Predictive models based on radiomics and machine-learning (ML) need large and annotated datasets for training, often difficult to collect. We designed an operative pipeline for model training to exploit data already available to the scientific community. The aim of this work was to explore the capability of radiomic features in predicting tumor histology and stage in patients with non-small cell lung cancer (NSCLC).
We analyzed the radiotherapy planning thoracic CT scans of a proprietary sample of 47 subjects (L-RT) and integrated this dataset with a publicly available set of 130 patients from the MAASTRO NSCLC collection (Lung1).
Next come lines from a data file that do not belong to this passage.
(* ===== verification/Storage.v ===== *)
(** * The best score in [localStorage]

    [addScore] (lines 318-325 of [src/main.js]) stores a beaten best score
    with [localStorage.setItem('justDivide_bestScore', bestScore)], which
    converts the number to its decimal string; [startNewGame] reads it back
    with [savedBest ? parseInt(savedBest) : 0] (lines 283-284).  [Score]
    models the stored value as an [option nat] ([stored], [storedBest]);
    this file models the string layer underneath: [String(n)] for a
    non-negative integer ([showNat]), JavaScript's [parseInt] with no radix
    ([parseInt], after ECMAScript's definition: leading white space, a
    sign, a [0x] prefix for hexadecimal, then the longest prefix of
    digits, [NaN] when there is none), and the JavaScript numbers a read
    can produce ([JSNum]: an integer or [NaN]).

    The theorems show that the abstraction of [Score] is exact for every
    string the game writes (the read gives back the number, never [NaN]),
    and what the code does with a stored string it did not write: a [NaN]
    best score, which no score ever beats.  Strings are byte strings; the
    white space [parseInt] skips is the ASCII part of JavaScript's. *)

From S2P Require Import Prelude Score.
From Stdlib Require Import ZArith Ascii String DecimalString DecimalNat.

(** A number as JavaScript holds the result of [parseInt]. *)
Inductive JSNum := JInt (z : Z) | JNaN.

#[export] Instance JSNum_eq_dec : EqDecision JSNum.
Proof. solve_decision. Defined.

(** [String(n)]: the decimal digits of [n], ["0"] for zero. *)
Definition showNat (n : nat) : string := NilZero.string_of_uint (Nat.to_uint n).

(** ASCII white space of [StrWhiteSpaceChar]: tab, line feed, vertical
    tab, form feed, carriage return, space. *)
Definition isWhite (c : ascii) : bool :=
  match nat_of_ascii c with 9 | 10 | 11 | 12 | 13 | 32 => true | _ => false end.

Fixpoint trimStart (s : string) : string :=
  match s with
  | String c s' => if isWhite c then trimStart s' else s
  | EmptyString => s
  end.

(** The value of a digit in radix up to 36: [0-9], then [a-z] or [A-Z]. *)
Definition digitValue (c : ascii) : option nat :=
  let n := nat_of_ascii c in
  if (48 <=? n) && (n <=? 57) then Some (n - 48)
  else if (97 <=? n) && (n <=? 122) then Some (n - 87)
  else if (65 <=? n) && (n <=? 90) then Some (n - 55)
  else None.

(** The longest prefix of digits below [radix], accumulated into [acc];
    [None] when no digit was read at all. *)
Fixpoint digitsGo (radix : nat) (s : string) (acc : nat) (seen : bool) : option nat :=
  match s with
  | String c s' =>
      match digitValue c with
      | Some k => if k <? radix then digitsGo radix s' (acc * radix + k) true
                  else if seen then Some acc else None
      | None => if seen then Some acc else None
      end
  | EmptyString => if seen then Some acc else None
  end.

(** [parseInt(string)] with no radix argument. *)
Definition parseInt (s : string) : JSNum :=
  let s1 := trimStart s in
  let '(neg, s2) :=
    match s1 with
    | String c r => if Ascii.eqb c "-"%char then (true, r)
                    else if Ascii.eqb c "+"%char then (false, r) else (false, s1)
    | EmptyString => (false, s1)
    end in
  let '(radix, s3) :=
    match s2 with
    | String z (String x r) =>
        if Ascii.eqb z "0"%char && (Ascii.eqb x "x"%char || Ascii.eqb x "X"%char)
        then (16, r) else (10, s2)
    | _ => (10, s2)
    end in
  match digitsGo radix s3 0 false with
  | Some v => JInt (if neg then - Z.of_nat v else Z.of_nat v)%Z
  | None => JNaN
  end.

(** [savedBest ? parseInt(savedBest) : 0]: a missing item ([null]) and the
    empty string are falsy. *)
Definition readBest (saved : option string) : JSNum :=
  match saved with
  | None | Some EmptyString => JInt 0
  | Some s => parseInt s
  end.

(** [localStorage.setItem(key, bestScore)]: the number as a string. *)
Definition writeBest (n : nat) : string := showNat n.

(** [score > bestScore] on JavaScript numbers: false against [NaN]. *)
Definition jsGt (a b : JSNum) : bool :=
  match a, b with JInt x, JInt y => (y <? x)%Z | _, _ => false end.

(** The best-score branch of [addScore] (lines 321-324) on the numbers the
    code can hold: the new best score and the string written, if any. *)
Definition bestUpdate (sc : nat) (best : JSNum) : JSNum * option string :=
  if jsGt (JInt (Z.of_nat sc)) best then (JInt (Z.of_nat sc), Some (writeBest sc))
  else (best, None).

(** [localStorage.getItem('justDivide_bestScore')] (line 283) when the
    item was last written by [addScore]: the string of [stored]. *)
Definition storedString (s : ScoreState) : option string := option_map writeBest (stored s).

(** Successive calls of [addScore] reaching the scores [scs], on the
    JavaScript best score: the final best score and the strings written to
    [localStorage], in order. *)
Fixpoint bestUpdates (scs : list nat) (best : JSNum) : JSNum * list string :=
  match scs with
  | [] => (best, [])
  | sc :: scs' =>
      let '(best', w) := bestUpdate sc best in
      let '(best'', ws) := bestUpdates scs' best' in
      (best'', option_list w ++ ws)
  end.

(** ** Lemmas *)

(** Evaluate [digitValue] on a literal character of the goal. *)
Ltac reduce_digitValue :=
  lazymatch goal with
  | |- context [digitValue ?c] => let v := eval vm_compute in (digitValue c) in change (digitValue c) with v
  end.

Lemma to_uint_nonnil n : Nat.to_uint n <> Decimal.Nil.
Proof.
  intros E. pose proof (Unsigned.of_to n) as H. rewrite E in H. simpl in H. subst n. discriminate.
Qed.

Lemma digitsGo_uint d acc :
  digitsGo 10 (NilEmpty.string_of_uint d) acc true = Some (Nat.of_uint_acc d acc).
Proof.
  revert acc. induction d; intros acc; [done|..]; cbn [NilEmpty.string_of_uint digitsGo Nat.of_uint_acc];
    rewrite ?Nat.tail_mul_spec; reduce_digitValue; simpl; rewrite IHd; do 2 f_equal; lia.
Qed.

Lemma digitsGo_uint_first d acc b :
  d <> Decimal.Nil -> digitsGo 10 (NilEmpty.string_of_uint d) acc b = Some (Nat.of_uint_acc d acc).
Proof.
  intros Hd. destruct b; [apply digitsGo_uint|].
  destruct d; [done|..]; cbn [NilEmpty.string_of_uint digitsGo Nat.of_uint_acc];
    rewrite ?Nat.tail_mul_spec; reduce_digitValue; simpl; rewrite digitsGo_uint; do 2 f_equal; lia.
Qed.

(** [parseInt] reads a nonempty digit string back: its first character is
    a digit, neither white space, a sign nor the start of [0x]. *)
Lemma parseInt_uint d :
  d <> Decimal.Nil -> parseInt (NilEmpty.string_of_uint d) = JInt (Z.of_nat (Nat.of_uint d)).
Proof.
  intros Hd. transitivity (match digitsGo 10 (NilEmpty.string_of_uint d) 0 false with
                           | Some v => JInt (Z.of_nat v) | None => JNaN end).
  - destruct d; [done|..]; destruct d; reflexivity.
  - by rewrite digitsGo_uint_first.
Qed.

(** [parseInt] reads [String(n)] back. *)
Lemma parseInt_showNat n : parseInt (showNat n) = JInt (Z.of_nat n).
Proof.
  unfold showNat, NilZero.string_of_uint. pose proof (to_uint_nonnil n) as Hn.
  rewrite <- (Unsigned.of_to n) at 2. destruct (Nat.to_uint n); [done|..]; by apply parseInt_uint.
Qed.

Lemma showNat_nonempty n : showNat n <> EmptyString.
Proof.
  unfold showNat, NilZero.string_of_uint. pose proof (to_uint_nonnil n).
  by destruct (Nat.to_uint n).
Qed.

(** A nonempty string is truthy: [readBest] parses it. *)
Lemma readBest_nonempty str : str <> EmptyString -> readBest (Some str) = parseInt str.
Proof. by destruct str. Qed.

Lemma jsGt_int (x y : nat) : jsGt (JInt (Z.of_nat x)) (JInt (Z.of_nat y)) = (y <? x).
Proof. simpl. destruct (Nat.ltb_spec y x); apply Z.ltb_lt || apply Z.ltb_ge; lia. Qed.

(** C26: [bestScore] is always an integer, never [NaN], for the strings the
    game writes.  Whatever the stored best score, reading it back gives
    the number [storedBest] of [Score]; and on an integer best score the
    JavaScript comparison and write of [addScore] compute exactly the new
    [bestScore] of [Score.addScore], writing the string of its stored value
    when, and only when, the best is beaten. *)
Theorem bestScore_is_integer s p :
  readBest (storedString s) = JInt (Z.of_nat (storedBest s)) /\
  bestUpdate (score s + p) (JInt (Z.of_nat (bestScore s))) =
    (JInt (Z.of_nat (bestScore (addScore p s))),
     if bestScore s <? score s + p then storedString (addScore p s) else None).
Proof.
  split.
  - unfold storedString, storedBest. destruct (stored s) as [b|]; [|done]. cbn [option_map].
    unfold writeBest. rewrite readBest_nonempty by apply showNat_nonempty. apply parseInt_showNat.
  - unfold bestUpdate, addScore, storedString. rewrite jsGt_int. by destruct (_ <? _).
Qed.

(** No score beats [NaN]: from a [NaN] best score, [addScore] neither
    changes it nor writes it. *)
Lemma bestUpdates_NaN scs : bestUpdates scs JNaN = (JNaN, []).
Proof. induction scs as [|sc scs IH]; [done|]. by cbn [bestUpdates bestUpdate jsGt]; rewrite IH. Qed.

(** A string whose first character after the white space is no sign and
    no decimal digit parses to [NaN]. *)
Lemma parseInt_no_digit s c rest :
  trimStart s = String c rest -> c <> "+"%char -> c <> "-"%char ->
  (forall k, digitValue c = Some k -> 10 <= k) -> parseInt s = JNaN.
Proof.
  intros Ht Hp Hm Hd. unfold parseInt. rewrite Ht.
  rewrite (proj2 (Ascii.eqb_neq _ _) Hm), (proj2 (Ascii.eqb_neq _ _) Hp).
  assert (c <> "0"%char) as H0 by (intros ->; specialize (Hd 0 eq_refl); lia).
  destruct rest as [|x r]; [|rewrite (proj2 (Ascii.eqb_neq _ _) H0)]; cbn [andb digitsGo];
    (destruct (digitValue c) as [k|] eqn:E; [|done]);
    specialize (Hd k eq_refl); by rewrite (proj2 (Nat.ltb_ge k 10)) by lia.
Qed.

Lemma trimStart_nonempty s c rest : trimStart s = String c rest -> s <> EmptyString.
Proof. by destruct s. Qed.

(** C35: a stored string the game did not write.  [startNewGame] trusts
    the item: any string whose first character after the leading white
    space is neither a sign nor a decimal digit (["abc"], ["  x1"], ["."])
    makes [bestScore] [NaN].  Then no score beats it: whatever scores the
    game reaches, successive [addScore] calls leave the best score [NaN]
    and never write it again, so the item stays corrupted for good. *)
Theorem corrupted_best_never_saved s c rest scs :
  trimStart s = String c rest -> c <> "+"%char -> c <> "-"%char ->
  (forall k, digitValue c = Some k -> 10 <= k) ->
  readBest (Some s) = JNaN /\ bestUpdates scs (readBest (Some s)) = (JNaN, []).
Proof.
  intros Ht Hp Hm Hd.
  assert (readBest (Some s) = JNaN) as Hr.
  { rewrite readBest_nonempty by exact (trimStart_nonempty s c rest Ht).
    exact (parseInt_no_digit s c rest Ht Hp Hm Hd). }
  rewrite Hr. split; [done|]. apply bestUpdates_NaN.
Qed.

Lemma corrupted_best_never_saved_witness :
  trimStart " abc"%string = String "a" "bc" /\
  readBest (Some " abc"%string) = JNaN /\
  bestUpdates [10; 40; 90] (readBest (Some " abc"%string)) = (JNaN, []).
Proof.
  split; [reflexivity|].
  apply (corrupted_best_never_saved " abc"%string "a"%char "bc"%string [10; 40; 90]);
    [reflexivity|discriminate|discriminate|].
  intros k Hk. vm_compute in Hk. injection Hk as <-. lia.
Defined.
Definition release_steps (l : list event) : list release_step := steps_from None l.

(** The effects a function added to the trace. *)
Definition new_events (k k' : kernel) : list event :=
  drop (length (trace k)) (trace k').

(** The order of release steps as the specification lists them. *)
Definition spec_release_order : list release_step :=
  [RelBind; RelTimers; RelQueues; RelDevice; RelCrypto; RelFree].

(** Allocator answers: all good; the TX ring cannot be allocated; the RX
    ring cannot be allocated. *)
Definition alloc_ok : alloc_outcome :=
  {| kmalloc_peer_ok := true; tx_ring_init_ret := 0; rx_ring_init_ret := 0 |}.

Definition alloc_tx_fails : alloc_outcome :=
  {| kmalloc_peer_ok := true; tx_ring_init_ret := neg_errno ENOMEM;
     rx_ring_init_ret := 0 |}.

Definition alloc_rx_fails : alloc_outcome :=
  {| kmalloc_peer_ok := true; tx_ring_init_ret := 0;
     rx_ring_init_ret := neg_errno ENOMEM |}.

(** The peer [ovpn_peer_new] hands out. *)
Definition peer_fresh : ovpn_peer :=
  {| status := OVPN_STATUS_ACTIVE; halt := false; bind := None;
     crypto := ovpn_crypto_state_init; refcount := 1%N;
     tx_ring := []; rx_ring := [];
     keepalive_xmit := ovpn_timer_init; keepalive_expire := ovpn_timer_init |}.

(** The crypto state and the kernel once K1 sits in the primary slot, as
    scenario S1 leaves them (with an empty trace to start from). *)
Definition cs_K1 : ovpn_crypto_state :=
  {| cs_primary := Some 0%N; cs_secondary := None; cs_ops := Some ovpn_aead_ops |}.
(** * Scene graph core of streamlabs-obs: the [Scene] service helper

    A shallow embedding of [class Scene] (the second module of
    src/app/services/user.ts): the scene record kept in the state store,
    its mutations, the operations that call them and the two recursive
    traversals of the scene-reference graph. *)

From Stdlib Require Import QArith.
From stdpp Require Import gmap strings list fin_maps relations.

Local Open Scope string_scope.
Local Open Scope list_scope.

#[local] Set Warnings "-clear-no-such-hyp".

(** ** Outcomes of a JavaScript call *)

(** What a call can throw.  [Error msg] is [new Error(msg)]; [TypeError] is
    the engine's error on reading a property of [null] or [undefined]. *)
Inductive JsError : Type :=
  | Error (msg : string)
  | TypeError.

(** A call returns a value, throws, or recurses without end (in an engine,
    until the call stack gives out).  The recursive methods take a recursion
    budget, the depth of calls they may reach; [OutOfFuel] is the answer of
    a run that exhausts it. *)
Inductive outcome (A : Type) : Type :=
  | Ret (a : A)
  | Throw (e : JsError)
  | OutOfFuel.
Arguments Ret {A} a.
Arguments Throw {A} e.
Arguments OutOfFuel {A}.

Definition bindO {A B : Type} (m : outcome A) (k : A → outcome B) : outcome B :=
  match m with
  | Ret a => k a
  | Throw e => Throw e
  | OutOfFuel => OutOfFuel
  end.

Notation "'let*' x ':=' m 'in' k" := (bindO m (λ x, k))
  (at level 10, x name, m at level 100, k at level 200,
   format "'[v' 'let*'  x  ':='  m  'in' '/' k ']'").

(** [xs.map(f)] where [f] may throw: elements are visited left to right and
    the first failure ends the call. *)
Fixpoint mapO {A B : Type} (f : A → outcome B) (l : list A) : outcome (list B) :=
  match l with
  | [] => Ret []
  | a :: l' => let* b := f a in let* bs := mapO f l' in Ret (b :: bs)
  end.

(** ** Data model *)

Record ICrop : Type := {
  top : Q;
  bottom : Q;
  left : Q;
  right : Q
}.

(** One row of [sceneState.items]: the object literal pushed by
    [ADD_SOURCE_TO_SCENE].  JavaScript numbers are carried around and never
    computed with; they are kept as rationals. *)
Record ISceneItem : Type := {
  sceneItemId : string;
  sourceId : string;
  obsSceneItemId : Z;
  x : Q;
  y : Q;
  scaleX : Q;
  scaleY : Q;
  visible : bool;
  crop : ICrop;
  rotation : Q;
  locked : bool
}.

(** A slot of the [items] array.  [Array.prototype.find] answers [undefined]
    when nothing matches and [SET_SOURCE_ORDER] stores that answer, so a slot
    is either a row or [undefined] ([None]). *)
Abbreviation slot := (option ISceneItem).

(** [IScene], the record of one scene in [scenesService.state.scenes]. *)
Record IScene : Type := {
  scene_id : string;
  scene_name : string;
  activeItemIds : list string;
  items : list slot
}.

(** A source descriptor of the registry, as far as [Scene] reads it. *)
Record Source : Type := {
  src_sourceId : string;
  src_name : string;
  src_type : string
}.

(** The handle built by [new SceneItem(this.id, sceneItemId, sourceId)]. *)
Record SceneItem : Type := {
  si_sceneId : string;
  si_sceneItemId : string;
  si_sourceId : string
}.

(** The injected services' state: the source registry and the scenes
    dictionary [scenesService.state.scenes]. *)
Record Store : Type := {
  sources : gmap string Source;
  scenes : gmap string IScene
}.

(** [ISceneItemAddOptions]. *)
Record ISceneItemAddOptions : Type := {
  opt_sceneItemId : option string
}.

(** The backend item answered by [getObsScene().add(...)]: its numeric id and
    the attributes the compositing backend holds for it. *)
Record ObsSceneItem : Type := {
  obs_id : Z;
  obs_x : Q;
  obs_y : Q;
  obs_scaleX : Q;
  obs_scaleY : Q;
  obs_visible : bool;
  obs_crop : ICrop;
  obs_rotation : Q
}.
We implemented intra- and inter-sample cross-validation strategies (CV) for evaluating the ML predictive model performances with not so large datasets.
We carried out two classification tasks: histology classification (3 classes) and overall stage classification (two classes: stage I and II). In the first task, the best performance was obtained by a Random Forest classifier, once the analysis has been restricted to stage I and II tumors of the Lung1 and L-RT merged dataset (AUC = 0.72 ± 0.11). For the overall stage classification, the best results were obtained when training on Lung1 and testing of L-RT dataset (AUC = 0.72 ± 0.04 for Random Forest and AUC = 0.84 ± 0.03 for linear-kernel Support Vector Machine).
According to the classification task to be accomplished and to the heterogeneity of the available dataset(s), different CV strategies have to be explored and compared to make a robust assessment of the potential of a predictive model based on radiomics and ML.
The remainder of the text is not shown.